- [EXERCISE GOAL]
Transcribe the records underneath word for word, and leave no line out.

- [Dataset items]
Lemma breed_preserves_existing_witness :
  heap (snd (breed 1%positive 4%positive "Cross" [] (sample_state "s1" [] half_stream)))
    !! 1%positive = Some (OStrain lemon_sol).
Proof. apply breed_preserves_existing. vm_compute. reflexivity. Defined.

(** C7. If [breed] returns the child [c], the child's genetics dict has
    the three genes, and for every gene [key] of it the child's pair
    [ck] takes each symbol from the parents' pairs [x] (parent A) and
    [y] (parent B) for that gene; when both parents are homozygous
    [(t, t)] the child is [(t, t)]. *)
Theorem breed_child_alleles parent_a parent_b name_suggestion upgrades σ c σ'
    spa spb da db :
  heap σ !! parent_a = Some (OStrain spa) -> heap σ !! s_genetics spa = Some (ODict da) ->
  heap σ !! parent_b = Some (OStrain spb) -> heap σ !! s_genetics spb = Some (ODict db) ->
  breed parent_a parent_b name_suggestion upgrades σ = (inr c, σ') ->
  exists sc dc, heap σ' !! c = Some (OStrain sc) /\
    heap σ' !! s_genetics sc = Some (ODict dc) /\
    (forall key, key ∈ ["structure"; "resistance"; "aroma"] -> is_Some (dc !! key)) /\
    forall key ck, dc !! key = Some ck ->
      exists x y, da !! key = Some x /\ db !! key = Some y /\
        ck.1 ∈ [x.1; x.2; y.1; y.2] /\ ck.2 ∈ [x.1; x.2; y.1; y.2] /\
        forall t, x = (t, t) -> y = (t, t) -> ck = (t, t).
Proof.
  intros Hpa Hda Hpb Hdb Hrun.
  pose proof (breed_hoare (heap σ) parent_a parent_b name_suggestion upgrades σ
                (breed_inv_init (heap σ))) as H.
  rewrite Hrun in H.
  destruct H as (g & dc & _ & _ & _ & (sc & Hc & Hsg) & Hg & Hgenes & Hkeys).
  exists sc, dc. split; [exact Hc|]. split; [rewrite Hsg; exact Hg|]. split.
  { intros key Hk. apply Hkeys. set_solver. }
  intros key ck Hk.
  destruct (Hgenes _ _ _ _ Hpa Hda Hpb Hdb key ck Hk) as (x & y & a & b & Hx & Hy & Ha & Hb & ->).
  exists x, y. split; [exact Hx|]. split; [exact Hy|].
  destruct x as [x1 x2], y as [y1 y2]; simpl in *.
  split; [|split].
  - destruct (sorted_pair_cases a b) as [-> | ->]; simpl; set_solver.
  - destruct (sorted_pair_cases a b) as [-> | ->]; simpl; set_solver.
  - intros t [= -> ->] [= -> ->].
    assert (a = t) as -> by set_solver. assert (b = t) as -> by set_solver.
    destruct (sorted_pair_cases t t) as [-> | ->]; reflexivity.
Qed.

Lemma breed_child_alleles_witness :
  exists sc dc,
    heap (snd (breed 1%positive 4%positive "Cross" [] (sample_state "s1" [] half_stream)))
      !! 13%positive = Some (OStrain sc) /\
    heap (snd (breed 1%positive 4%positive "Cross" [] (sample_state "s1" [] half_stream)))
      !! s_genetics sc = Some (ODict dc) /\
    (forall key, key ∈ ["structure"; "resistance"; "aroma"] -> is_Some (dc !! key)) /\
    forall key ck, dc !! key = Some ck ->
      exists x y, genes ("T", "T") ("r", "r") ("L", "P") !! key = Some x /\
        genes ("t", "t") ("R", "R") ("C", "M") !! key = Some y /\
        ck.1 ∈ [x.1; x.2; y.1; y.2] /\ ck.2 ∈ [x.1; x.2; y.1; y.2] /\
        forall t, x = (t, t) -> y = (t, t) -> ck = (t, t).
Proof.
  apply (breed_child_alleles 1%positive 4%positive "Cross" [] (sample_state "s1" [] half_stream)
           13%positive _ lemon_sol musky_spice); [reflexivity..|].
  vm_compute. reflexivity.
Defined.

(** * Further properties of the code *)

Lemma load_dict_eval σ l d :
  heap σ !! l = Some (ODict d) -> load_dict l σ = (inr d, σ).
Proof. intros H. unfold load_dict, load, bind. rewrite H. reflexivity. Qed.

- [ANSWER]
Lemma breed_preserves_existing_witness :
  heap (snd (breed 1%positive 4%positive "Cross" [] (sample_state "s1" [] half_stream)))
    !! 1%positive = Some (OStrain lemon_sol).
Proof. apply breed_preserves_existing. vm_compute. reflexivity. Defined.

(** C7. If [breed] returns the child [c], the child's genetics dict has
    the three genes, and for every gene [key] of it the child's pair
    [ck] takes each symbol from the parents' pairs [x] (parent A) and
    [y] (parent B) for that gene; when both parents are homozygous
    [(t, t)] the child is [(t, t)]. *)
Theorem breed_child_alleles parent_a parent_b name_suggestion upgrades σ c σ'
    spa spb da db :
  heap σ !! parent_a = Some (OStrain spa) -> heap σ !! s_genetics spa = Some (ODict da) ->
  heap σ !! parent_b = Some (OStrain spb) -> heap σ !! s_genetics spb = Some (ODict db) ->
  breed parent_a parent_b name_suggestion upgrades σ = (inr c, σ') ->
  exists sc dc, heap σ' !! c = Some (OStrain sc) /\
    heap σ' !! s_genetics sc = Some (ODict dc) /\
    (forall key, key ∈ ["structure"; "resistance"; "aroma"] -> is_Some (dc !! key)) /\
    forall key ck, dc !! key = Some ck ->
      exists x y, da !! key = Some x /\ db !! key = Some y /\
        ck.1 ∈ [x.1; x.2; y.1; y.2] /\ ck.2 ∈ [x.1; x.2; y.1; y.2] /\
        forall t, x = (t, t) -> y = (t, t) -> ck = (t, t).
Proof.
  intros Hpa Hda Hpb Hdb Hrun.
  pose proof (breed_hoare (heap σ) parent_a parent_b name_suggestion upgrades σ
                (breed_inv_init (heap σ))) as H.
  rewrite Hrun in H.
  destruct H as (g & dc & _ & _ & _ & (sc & Hc & Hsg) & Hg & Hgenes & Hkeys).
  exists sc, dc. split; [exact Hc|]. split; [rewrite Hsg; exact Hg|]. split.
  { intros key Hk. apply Hkeys. set_solver. }
  intros key ck Hk.
  destruct (Hgenes _ _ _ _ Hpa Hda Hpb Hdb key ck Hk) as (x & y & a & b & Hx & Hy & Ha & Hb & ->).
  exists x, y. split; [exact Hx|]. split; [exact Hy|].
  destruct x as [x1 x2], y as [y1 y2]; simpl in *.
  split; [|split].
  - destruct (sorted_pair_cases a b) as [-> | ->]; simpl; set_solver.
  - destruct (sorted_pair_cases a b) as [-> | ->]; simpl; set_solver.
  - intros t [= -> ->] [= -> ->].
    assert (a = t) as -> by set_solver. assert (b = t) as -> by set_solver.
    destruct (sorted_pair_cases t t) as [-> | ->]; reflexivity.
Qed.

Lemma breed_child_alleles_witness :
  exists sc dc,
    heap (snd (breed 1%positive 4%positive "Cross" [] (sample_state "s1" [] half_stream)))
      !! 13%positive = Some (OStrain sc) /\
    heap (snd (breed 1%positive 4%positive "Cross" [] (sample_state "s1" [] half_stream)))
      !! s_genetics sc = Some (ODict dc) /\
    (forall key, key ∈ ["structure"; "resistance"; "aroma"] -> is_Some (dc !! key)) /\
    forall key ck, dc !! key = Some ck ->
      exists x y, genes ("T", "T") ("r", "r") ("L", "P") !! key = Some x /\
        genes ("t", "t") ("R", "R") ("C", "M") !! key = Some y /\
        ck.1 ∈ [x.1; x.2; y.1; y.2] /\ ck.2 ∈ [x.1; x.2; y.1; y.2] /\
        forall t, x = (t, t) -> y = (t, t) -> ck = (t, t).
Proof.
  apply (breed_child_alleles 1%positive 4%positive "Cross" [] (sample_state "s1" [] half_stream)
           13%positive _ lemon_sol musky_spice); [reflexivity..|].
  vm_compute. reflexivity.
Defined.

(** * Further properties of the code *)

Lemma load_dict_eval σ l d :
  heap σ !! l = Some (ODict d) -> load_dict l σ = (inr d, σ).
Proof. intros H. unfold load_dict, load, bind. rewrite H. reflexivity. Qed.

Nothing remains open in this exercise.